Work to complete:
After finding the line with "match s' with" in the entries below, retype exactly each line from there through the line with "is_digit c ||", including that final line.

Input data:
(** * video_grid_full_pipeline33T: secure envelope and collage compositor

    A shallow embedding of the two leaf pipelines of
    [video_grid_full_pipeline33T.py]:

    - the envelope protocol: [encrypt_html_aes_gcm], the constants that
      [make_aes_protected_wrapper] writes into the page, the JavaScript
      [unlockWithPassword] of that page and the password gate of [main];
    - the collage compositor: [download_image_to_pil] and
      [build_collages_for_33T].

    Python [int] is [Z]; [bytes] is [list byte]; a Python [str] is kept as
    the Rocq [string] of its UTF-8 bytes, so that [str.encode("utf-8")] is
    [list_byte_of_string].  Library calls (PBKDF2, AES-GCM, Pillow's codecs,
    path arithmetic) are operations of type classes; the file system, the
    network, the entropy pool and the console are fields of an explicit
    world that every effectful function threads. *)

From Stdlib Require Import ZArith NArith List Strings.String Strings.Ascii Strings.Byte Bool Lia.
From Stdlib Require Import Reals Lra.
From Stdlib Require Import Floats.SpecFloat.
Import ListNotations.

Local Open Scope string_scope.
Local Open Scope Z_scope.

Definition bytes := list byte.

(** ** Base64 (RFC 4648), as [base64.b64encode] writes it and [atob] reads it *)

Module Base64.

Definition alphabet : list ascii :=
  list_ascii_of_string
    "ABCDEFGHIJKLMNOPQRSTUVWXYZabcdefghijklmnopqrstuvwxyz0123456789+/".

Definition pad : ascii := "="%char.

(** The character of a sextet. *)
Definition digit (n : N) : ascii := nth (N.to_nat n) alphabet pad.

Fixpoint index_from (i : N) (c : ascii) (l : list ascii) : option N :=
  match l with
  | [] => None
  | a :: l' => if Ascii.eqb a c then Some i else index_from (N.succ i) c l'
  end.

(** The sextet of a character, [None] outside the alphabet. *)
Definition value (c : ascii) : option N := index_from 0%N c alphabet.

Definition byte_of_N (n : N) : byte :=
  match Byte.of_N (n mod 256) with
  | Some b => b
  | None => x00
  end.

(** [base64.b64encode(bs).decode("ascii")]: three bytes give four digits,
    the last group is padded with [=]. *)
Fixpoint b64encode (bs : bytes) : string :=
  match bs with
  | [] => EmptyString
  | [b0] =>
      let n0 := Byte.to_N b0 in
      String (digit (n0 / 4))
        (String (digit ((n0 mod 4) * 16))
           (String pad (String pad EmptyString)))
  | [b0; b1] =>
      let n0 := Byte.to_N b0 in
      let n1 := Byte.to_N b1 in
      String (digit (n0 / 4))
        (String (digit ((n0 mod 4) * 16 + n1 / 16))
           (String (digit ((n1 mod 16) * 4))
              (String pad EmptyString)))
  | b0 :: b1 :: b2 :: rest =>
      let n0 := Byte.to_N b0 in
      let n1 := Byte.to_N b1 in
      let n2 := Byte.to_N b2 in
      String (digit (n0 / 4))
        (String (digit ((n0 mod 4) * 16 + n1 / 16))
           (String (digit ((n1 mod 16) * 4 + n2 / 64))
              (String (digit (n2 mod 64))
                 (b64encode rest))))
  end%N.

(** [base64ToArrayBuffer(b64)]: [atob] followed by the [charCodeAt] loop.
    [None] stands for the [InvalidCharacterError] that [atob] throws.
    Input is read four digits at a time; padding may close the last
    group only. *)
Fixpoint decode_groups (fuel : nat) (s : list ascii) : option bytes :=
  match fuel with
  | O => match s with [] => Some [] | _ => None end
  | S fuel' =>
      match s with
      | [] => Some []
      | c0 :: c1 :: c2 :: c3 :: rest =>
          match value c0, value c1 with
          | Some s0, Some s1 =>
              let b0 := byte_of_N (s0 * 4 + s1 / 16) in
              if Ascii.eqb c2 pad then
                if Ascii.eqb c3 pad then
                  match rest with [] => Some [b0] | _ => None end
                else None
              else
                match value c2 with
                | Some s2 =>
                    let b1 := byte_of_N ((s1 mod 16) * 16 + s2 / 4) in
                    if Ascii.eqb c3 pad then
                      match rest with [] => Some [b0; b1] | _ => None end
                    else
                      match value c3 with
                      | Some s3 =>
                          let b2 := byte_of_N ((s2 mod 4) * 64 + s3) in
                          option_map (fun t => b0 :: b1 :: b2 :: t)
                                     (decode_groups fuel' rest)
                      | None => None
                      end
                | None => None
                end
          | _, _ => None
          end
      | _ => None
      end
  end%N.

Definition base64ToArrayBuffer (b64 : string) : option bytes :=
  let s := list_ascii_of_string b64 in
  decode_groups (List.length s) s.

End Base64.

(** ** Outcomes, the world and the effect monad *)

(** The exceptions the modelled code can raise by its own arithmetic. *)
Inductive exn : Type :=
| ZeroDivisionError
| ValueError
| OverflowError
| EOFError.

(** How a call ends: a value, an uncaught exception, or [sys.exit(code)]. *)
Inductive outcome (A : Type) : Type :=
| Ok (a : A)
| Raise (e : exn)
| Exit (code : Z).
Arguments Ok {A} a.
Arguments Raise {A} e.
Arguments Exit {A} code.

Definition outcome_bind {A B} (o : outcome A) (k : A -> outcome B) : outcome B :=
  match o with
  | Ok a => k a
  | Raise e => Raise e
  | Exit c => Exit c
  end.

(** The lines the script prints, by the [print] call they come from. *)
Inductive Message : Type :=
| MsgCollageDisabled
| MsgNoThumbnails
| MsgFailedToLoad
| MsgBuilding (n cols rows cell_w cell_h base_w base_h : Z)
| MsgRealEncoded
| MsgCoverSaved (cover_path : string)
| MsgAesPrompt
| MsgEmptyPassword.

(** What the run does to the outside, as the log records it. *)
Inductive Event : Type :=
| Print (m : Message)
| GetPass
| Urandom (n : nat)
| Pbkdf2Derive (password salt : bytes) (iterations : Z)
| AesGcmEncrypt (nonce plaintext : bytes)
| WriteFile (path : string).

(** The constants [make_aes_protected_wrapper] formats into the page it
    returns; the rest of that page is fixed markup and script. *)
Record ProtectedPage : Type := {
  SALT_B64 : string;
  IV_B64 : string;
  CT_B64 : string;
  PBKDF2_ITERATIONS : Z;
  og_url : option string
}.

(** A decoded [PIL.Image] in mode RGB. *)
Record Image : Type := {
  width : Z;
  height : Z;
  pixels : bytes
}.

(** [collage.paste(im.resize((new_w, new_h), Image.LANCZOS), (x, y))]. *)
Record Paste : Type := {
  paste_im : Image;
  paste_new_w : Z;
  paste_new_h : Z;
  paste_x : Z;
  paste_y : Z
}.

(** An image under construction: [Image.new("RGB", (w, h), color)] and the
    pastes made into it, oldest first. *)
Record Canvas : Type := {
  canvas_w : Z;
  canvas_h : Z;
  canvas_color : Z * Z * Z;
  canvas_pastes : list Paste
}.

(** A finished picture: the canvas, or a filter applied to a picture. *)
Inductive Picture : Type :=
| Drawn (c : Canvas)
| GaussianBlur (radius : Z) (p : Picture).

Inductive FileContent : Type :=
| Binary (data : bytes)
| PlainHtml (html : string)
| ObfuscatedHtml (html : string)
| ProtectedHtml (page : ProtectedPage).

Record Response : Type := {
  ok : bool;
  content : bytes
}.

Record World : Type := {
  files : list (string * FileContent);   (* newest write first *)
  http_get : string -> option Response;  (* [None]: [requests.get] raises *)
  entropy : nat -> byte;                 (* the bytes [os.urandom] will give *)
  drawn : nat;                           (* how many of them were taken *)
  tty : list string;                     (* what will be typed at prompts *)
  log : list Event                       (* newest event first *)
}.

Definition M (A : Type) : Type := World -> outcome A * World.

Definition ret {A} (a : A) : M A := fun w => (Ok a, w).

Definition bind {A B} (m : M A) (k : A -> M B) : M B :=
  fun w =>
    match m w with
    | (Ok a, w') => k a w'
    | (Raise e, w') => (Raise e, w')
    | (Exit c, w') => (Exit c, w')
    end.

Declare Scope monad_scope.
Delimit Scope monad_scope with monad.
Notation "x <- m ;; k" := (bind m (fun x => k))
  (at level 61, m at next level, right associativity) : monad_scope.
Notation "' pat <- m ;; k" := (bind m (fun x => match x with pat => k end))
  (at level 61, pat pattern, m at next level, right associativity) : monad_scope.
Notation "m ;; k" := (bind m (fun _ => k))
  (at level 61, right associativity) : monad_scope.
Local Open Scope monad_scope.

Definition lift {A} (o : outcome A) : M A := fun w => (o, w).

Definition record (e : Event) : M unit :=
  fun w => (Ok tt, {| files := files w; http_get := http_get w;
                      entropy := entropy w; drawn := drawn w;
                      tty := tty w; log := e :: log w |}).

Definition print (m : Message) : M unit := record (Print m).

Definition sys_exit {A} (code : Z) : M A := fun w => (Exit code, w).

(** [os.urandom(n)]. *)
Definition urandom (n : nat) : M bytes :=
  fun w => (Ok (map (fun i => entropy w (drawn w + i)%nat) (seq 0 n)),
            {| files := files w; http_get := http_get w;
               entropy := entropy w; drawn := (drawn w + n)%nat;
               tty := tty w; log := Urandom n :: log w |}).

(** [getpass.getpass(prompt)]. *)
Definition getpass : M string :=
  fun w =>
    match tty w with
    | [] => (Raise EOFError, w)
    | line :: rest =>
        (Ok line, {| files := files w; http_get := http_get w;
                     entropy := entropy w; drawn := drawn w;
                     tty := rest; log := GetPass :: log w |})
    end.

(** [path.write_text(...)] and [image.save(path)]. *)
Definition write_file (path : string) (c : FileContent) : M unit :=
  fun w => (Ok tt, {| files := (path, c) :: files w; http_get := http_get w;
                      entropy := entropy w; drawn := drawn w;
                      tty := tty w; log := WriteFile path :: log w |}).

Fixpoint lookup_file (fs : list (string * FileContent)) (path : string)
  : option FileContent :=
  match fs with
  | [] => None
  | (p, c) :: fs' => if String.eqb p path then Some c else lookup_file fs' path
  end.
--
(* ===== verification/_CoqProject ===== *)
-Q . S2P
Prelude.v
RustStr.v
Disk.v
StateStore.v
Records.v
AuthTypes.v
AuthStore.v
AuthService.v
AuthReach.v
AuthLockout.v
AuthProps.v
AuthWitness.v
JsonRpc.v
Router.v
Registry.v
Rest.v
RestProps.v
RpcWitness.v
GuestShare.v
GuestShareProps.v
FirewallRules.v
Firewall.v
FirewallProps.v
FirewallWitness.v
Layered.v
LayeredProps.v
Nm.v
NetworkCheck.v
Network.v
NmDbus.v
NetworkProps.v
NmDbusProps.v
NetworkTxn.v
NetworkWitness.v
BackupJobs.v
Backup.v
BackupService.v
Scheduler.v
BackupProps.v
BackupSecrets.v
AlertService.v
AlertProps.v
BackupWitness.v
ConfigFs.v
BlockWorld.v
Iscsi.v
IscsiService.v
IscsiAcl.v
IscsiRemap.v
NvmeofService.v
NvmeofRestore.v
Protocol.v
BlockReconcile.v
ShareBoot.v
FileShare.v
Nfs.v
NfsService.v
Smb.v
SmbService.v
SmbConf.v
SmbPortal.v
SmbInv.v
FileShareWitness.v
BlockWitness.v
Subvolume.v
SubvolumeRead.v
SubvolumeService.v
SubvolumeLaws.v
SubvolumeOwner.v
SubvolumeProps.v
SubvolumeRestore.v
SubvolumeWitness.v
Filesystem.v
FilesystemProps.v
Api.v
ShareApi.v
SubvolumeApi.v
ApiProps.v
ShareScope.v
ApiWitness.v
* * *
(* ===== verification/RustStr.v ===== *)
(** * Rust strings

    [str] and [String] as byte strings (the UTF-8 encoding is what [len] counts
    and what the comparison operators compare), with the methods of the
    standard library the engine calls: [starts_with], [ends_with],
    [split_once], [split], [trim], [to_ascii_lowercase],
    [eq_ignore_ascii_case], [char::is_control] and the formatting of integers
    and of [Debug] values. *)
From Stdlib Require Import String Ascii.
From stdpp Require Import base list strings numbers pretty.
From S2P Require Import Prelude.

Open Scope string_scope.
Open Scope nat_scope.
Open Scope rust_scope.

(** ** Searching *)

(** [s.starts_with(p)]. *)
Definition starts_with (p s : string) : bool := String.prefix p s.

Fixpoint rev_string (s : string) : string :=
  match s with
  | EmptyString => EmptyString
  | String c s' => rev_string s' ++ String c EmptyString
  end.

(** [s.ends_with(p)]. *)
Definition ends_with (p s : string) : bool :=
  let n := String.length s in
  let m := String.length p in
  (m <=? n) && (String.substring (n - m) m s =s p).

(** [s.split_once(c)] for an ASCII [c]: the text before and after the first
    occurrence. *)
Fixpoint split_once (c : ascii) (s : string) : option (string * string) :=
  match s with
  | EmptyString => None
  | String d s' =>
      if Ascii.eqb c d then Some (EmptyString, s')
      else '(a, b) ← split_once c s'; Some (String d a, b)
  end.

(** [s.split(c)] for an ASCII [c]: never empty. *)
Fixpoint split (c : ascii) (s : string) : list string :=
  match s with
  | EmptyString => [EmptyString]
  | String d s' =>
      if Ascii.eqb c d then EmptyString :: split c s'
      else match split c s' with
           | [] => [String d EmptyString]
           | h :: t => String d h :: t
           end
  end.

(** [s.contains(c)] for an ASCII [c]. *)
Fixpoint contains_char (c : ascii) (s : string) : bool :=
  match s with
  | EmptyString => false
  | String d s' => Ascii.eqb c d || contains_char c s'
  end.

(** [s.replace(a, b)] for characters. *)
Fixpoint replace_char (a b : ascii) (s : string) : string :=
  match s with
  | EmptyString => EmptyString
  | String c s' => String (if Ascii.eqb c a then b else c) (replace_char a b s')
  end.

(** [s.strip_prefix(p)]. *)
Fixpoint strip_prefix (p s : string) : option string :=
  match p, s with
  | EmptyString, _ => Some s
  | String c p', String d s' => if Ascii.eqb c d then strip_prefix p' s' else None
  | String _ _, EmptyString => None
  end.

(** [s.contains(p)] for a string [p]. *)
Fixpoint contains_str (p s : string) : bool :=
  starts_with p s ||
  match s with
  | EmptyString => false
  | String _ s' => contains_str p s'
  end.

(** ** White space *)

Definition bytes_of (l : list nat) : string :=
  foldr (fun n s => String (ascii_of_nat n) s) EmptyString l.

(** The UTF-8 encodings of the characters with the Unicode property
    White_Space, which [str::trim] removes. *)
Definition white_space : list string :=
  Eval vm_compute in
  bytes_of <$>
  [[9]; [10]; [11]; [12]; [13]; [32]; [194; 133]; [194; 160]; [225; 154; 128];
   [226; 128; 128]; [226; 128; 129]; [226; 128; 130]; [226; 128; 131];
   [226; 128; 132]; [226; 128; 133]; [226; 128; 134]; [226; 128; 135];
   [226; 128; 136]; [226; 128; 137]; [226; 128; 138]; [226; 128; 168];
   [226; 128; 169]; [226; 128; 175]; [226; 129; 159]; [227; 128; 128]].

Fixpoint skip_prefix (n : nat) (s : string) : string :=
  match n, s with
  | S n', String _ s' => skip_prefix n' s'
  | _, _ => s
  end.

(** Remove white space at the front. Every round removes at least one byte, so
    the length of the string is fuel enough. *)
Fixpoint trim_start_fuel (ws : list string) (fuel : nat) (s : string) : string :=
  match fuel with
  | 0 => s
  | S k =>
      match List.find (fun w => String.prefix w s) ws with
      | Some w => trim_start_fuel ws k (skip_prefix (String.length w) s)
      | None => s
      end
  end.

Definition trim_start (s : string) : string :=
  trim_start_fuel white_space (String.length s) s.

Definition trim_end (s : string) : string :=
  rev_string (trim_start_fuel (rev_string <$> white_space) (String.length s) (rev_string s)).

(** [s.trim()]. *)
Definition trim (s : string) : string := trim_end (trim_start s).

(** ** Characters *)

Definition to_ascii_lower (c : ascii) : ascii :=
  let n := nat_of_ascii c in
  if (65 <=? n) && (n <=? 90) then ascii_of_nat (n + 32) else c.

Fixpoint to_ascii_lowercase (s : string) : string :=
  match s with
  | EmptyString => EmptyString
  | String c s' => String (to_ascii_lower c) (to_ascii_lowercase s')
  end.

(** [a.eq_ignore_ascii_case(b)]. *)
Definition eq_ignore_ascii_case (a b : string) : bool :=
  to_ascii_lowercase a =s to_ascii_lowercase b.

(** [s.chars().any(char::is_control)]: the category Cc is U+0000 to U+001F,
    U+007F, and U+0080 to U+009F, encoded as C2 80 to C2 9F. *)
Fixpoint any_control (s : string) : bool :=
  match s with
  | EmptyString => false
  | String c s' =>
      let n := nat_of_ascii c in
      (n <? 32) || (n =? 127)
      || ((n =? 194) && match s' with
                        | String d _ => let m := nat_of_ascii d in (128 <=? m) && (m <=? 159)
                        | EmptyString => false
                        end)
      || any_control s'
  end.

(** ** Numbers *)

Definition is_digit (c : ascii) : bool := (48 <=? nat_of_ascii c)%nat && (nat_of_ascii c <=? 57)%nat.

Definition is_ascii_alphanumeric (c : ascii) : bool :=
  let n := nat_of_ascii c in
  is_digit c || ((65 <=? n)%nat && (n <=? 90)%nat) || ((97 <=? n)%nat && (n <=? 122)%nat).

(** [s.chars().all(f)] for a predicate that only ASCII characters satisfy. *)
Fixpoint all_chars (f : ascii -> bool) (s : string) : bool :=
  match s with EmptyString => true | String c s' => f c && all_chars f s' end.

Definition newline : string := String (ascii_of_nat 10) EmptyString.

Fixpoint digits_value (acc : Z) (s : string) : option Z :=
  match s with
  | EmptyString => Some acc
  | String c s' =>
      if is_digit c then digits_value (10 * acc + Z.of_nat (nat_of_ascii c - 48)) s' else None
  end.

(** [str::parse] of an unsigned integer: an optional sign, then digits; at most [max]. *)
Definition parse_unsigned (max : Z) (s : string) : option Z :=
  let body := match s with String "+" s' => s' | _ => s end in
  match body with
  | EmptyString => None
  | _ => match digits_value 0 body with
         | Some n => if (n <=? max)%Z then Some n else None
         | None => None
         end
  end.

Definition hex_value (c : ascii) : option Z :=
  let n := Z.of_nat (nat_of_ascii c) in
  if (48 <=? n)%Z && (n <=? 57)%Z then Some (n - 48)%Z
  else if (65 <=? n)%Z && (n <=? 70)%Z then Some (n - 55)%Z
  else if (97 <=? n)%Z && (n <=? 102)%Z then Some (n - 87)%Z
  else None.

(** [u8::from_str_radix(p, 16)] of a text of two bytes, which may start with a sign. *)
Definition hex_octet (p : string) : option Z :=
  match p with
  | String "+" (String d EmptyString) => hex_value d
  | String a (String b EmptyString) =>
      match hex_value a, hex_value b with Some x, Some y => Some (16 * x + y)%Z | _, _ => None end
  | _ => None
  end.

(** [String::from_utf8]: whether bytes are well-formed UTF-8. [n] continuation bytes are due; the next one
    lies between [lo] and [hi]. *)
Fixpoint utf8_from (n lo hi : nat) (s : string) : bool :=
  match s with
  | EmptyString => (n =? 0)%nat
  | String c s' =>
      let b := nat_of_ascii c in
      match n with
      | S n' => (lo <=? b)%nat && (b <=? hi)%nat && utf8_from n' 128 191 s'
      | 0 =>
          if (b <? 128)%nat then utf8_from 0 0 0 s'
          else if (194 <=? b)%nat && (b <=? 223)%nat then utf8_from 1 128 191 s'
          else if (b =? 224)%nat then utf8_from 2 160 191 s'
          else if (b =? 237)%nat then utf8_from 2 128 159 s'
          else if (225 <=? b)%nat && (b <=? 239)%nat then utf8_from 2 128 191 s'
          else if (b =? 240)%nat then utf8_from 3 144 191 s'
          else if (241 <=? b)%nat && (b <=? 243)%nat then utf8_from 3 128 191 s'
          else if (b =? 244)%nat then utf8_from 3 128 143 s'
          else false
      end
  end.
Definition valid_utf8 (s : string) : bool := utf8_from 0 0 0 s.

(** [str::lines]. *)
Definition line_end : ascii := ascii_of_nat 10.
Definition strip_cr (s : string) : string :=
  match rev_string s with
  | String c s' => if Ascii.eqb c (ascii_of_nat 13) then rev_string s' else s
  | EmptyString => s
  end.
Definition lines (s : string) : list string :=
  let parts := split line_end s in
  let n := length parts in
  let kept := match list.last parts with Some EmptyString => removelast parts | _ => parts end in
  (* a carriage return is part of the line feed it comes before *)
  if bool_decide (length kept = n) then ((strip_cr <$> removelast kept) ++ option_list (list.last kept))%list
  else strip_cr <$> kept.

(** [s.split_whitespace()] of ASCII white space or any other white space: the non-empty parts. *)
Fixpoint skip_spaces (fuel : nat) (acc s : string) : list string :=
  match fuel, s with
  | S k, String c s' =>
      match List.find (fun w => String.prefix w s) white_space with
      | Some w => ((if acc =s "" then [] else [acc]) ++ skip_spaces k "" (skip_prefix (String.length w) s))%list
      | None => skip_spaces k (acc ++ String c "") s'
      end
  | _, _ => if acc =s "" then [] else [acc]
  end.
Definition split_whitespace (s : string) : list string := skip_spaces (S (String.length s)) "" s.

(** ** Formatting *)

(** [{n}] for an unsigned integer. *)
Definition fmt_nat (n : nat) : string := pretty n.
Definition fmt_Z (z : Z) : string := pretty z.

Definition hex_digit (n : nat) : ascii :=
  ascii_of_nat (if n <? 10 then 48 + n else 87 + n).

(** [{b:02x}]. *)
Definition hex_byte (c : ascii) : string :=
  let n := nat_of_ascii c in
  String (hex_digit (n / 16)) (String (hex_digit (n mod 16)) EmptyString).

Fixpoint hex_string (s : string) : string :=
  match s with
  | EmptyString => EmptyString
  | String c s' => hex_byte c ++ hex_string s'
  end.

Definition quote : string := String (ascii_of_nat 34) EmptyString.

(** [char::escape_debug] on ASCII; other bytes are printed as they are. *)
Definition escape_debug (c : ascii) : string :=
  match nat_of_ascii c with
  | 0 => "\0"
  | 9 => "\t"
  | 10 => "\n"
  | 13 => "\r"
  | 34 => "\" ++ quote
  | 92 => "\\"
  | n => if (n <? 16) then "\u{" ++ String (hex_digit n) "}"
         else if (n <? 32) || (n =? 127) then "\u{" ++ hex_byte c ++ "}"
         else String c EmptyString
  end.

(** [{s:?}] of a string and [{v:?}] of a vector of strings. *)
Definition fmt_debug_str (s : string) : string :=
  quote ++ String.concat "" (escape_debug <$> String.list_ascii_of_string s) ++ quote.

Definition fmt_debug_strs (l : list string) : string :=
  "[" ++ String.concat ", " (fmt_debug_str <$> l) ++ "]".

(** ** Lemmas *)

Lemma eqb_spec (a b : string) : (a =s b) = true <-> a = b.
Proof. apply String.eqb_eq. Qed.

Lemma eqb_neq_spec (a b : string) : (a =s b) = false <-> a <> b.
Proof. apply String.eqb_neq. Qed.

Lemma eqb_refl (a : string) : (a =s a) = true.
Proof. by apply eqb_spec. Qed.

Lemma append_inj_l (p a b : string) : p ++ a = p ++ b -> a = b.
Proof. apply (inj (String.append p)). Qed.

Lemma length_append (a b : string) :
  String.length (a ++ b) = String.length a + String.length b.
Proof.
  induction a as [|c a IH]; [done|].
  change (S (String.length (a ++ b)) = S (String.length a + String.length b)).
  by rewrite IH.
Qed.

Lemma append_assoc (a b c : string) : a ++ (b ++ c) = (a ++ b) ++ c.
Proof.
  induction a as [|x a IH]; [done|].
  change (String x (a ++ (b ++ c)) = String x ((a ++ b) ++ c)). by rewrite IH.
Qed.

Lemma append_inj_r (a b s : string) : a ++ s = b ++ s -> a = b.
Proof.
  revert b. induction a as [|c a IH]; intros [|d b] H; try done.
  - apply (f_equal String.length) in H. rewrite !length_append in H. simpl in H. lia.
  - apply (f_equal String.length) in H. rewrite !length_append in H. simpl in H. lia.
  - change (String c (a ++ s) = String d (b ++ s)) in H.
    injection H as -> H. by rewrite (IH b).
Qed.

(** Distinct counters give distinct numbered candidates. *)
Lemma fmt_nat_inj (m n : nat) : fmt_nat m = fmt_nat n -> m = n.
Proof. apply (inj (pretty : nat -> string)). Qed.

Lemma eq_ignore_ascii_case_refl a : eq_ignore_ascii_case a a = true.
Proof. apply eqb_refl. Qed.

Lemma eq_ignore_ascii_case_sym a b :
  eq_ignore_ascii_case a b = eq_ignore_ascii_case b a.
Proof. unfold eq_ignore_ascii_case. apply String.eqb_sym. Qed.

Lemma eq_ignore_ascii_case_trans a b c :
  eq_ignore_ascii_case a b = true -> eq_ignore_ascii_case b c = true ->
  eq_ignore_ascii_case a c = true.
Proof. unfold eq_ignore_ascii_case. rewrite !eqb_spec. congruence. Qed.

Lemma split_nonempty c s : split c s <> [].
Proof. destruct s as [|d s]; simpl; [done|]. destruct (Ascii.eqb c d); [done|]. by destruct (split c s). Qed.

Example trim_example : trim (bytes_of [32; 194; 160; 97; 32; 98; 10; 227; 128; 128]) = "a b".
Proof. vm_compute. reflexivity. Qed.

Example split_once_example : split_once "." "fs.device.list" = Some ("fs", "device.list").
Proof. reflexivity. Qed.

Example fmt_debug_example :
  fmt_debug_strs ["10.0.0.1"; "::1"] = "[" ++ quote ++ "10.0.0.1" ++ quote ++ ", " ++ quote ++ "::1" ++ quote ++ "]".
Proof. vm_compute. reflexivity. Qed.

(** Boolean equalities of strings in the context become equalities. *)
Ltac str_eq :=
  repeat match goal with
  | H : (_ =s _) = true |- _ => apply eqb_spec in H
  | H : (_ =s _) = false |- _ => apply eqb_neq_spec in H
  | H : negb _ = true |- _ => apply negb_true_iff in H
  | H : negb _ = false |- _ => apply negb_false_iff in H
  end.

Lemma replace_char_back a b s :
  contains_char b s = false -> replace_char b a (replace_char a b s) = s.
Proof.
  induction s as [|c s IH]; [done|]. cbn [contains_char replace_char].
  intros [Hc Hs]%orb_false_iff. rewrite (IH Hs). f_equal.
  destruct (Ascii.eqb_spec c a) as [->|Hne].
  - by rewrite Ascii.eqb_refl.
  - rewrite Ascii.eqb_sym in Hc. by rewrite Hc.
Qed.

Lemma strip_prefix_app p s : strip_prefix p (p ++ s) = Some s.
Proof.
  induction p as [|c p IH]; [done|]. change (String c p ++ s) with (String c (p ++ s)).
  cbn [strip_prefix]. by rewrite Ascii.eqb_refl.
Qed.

Output:
      || ((n =? 194) && match s' with
                        | String d _ => let m := nat_of_ascii d in (128 <=? m) && (m <=? 159)
                        | EmptyString => false
                        end)
      || any_control s'
  end.

(** ** Numbers *)

Definition is_digit (c : ascii) : bool := (48 <=? nat_of_ascii c)%nat && (nat_of_ascii c <=? 57)%nat.

Definition is_ascii_alphanumeric (c : ascii) : bool :=
  let n := nat_of_ascii c in
  is_digit c || ((65 <=? n)%nat && (n <=? 90)%nat) || ((97 <=? n)%nat && (n <=? 122)%nat).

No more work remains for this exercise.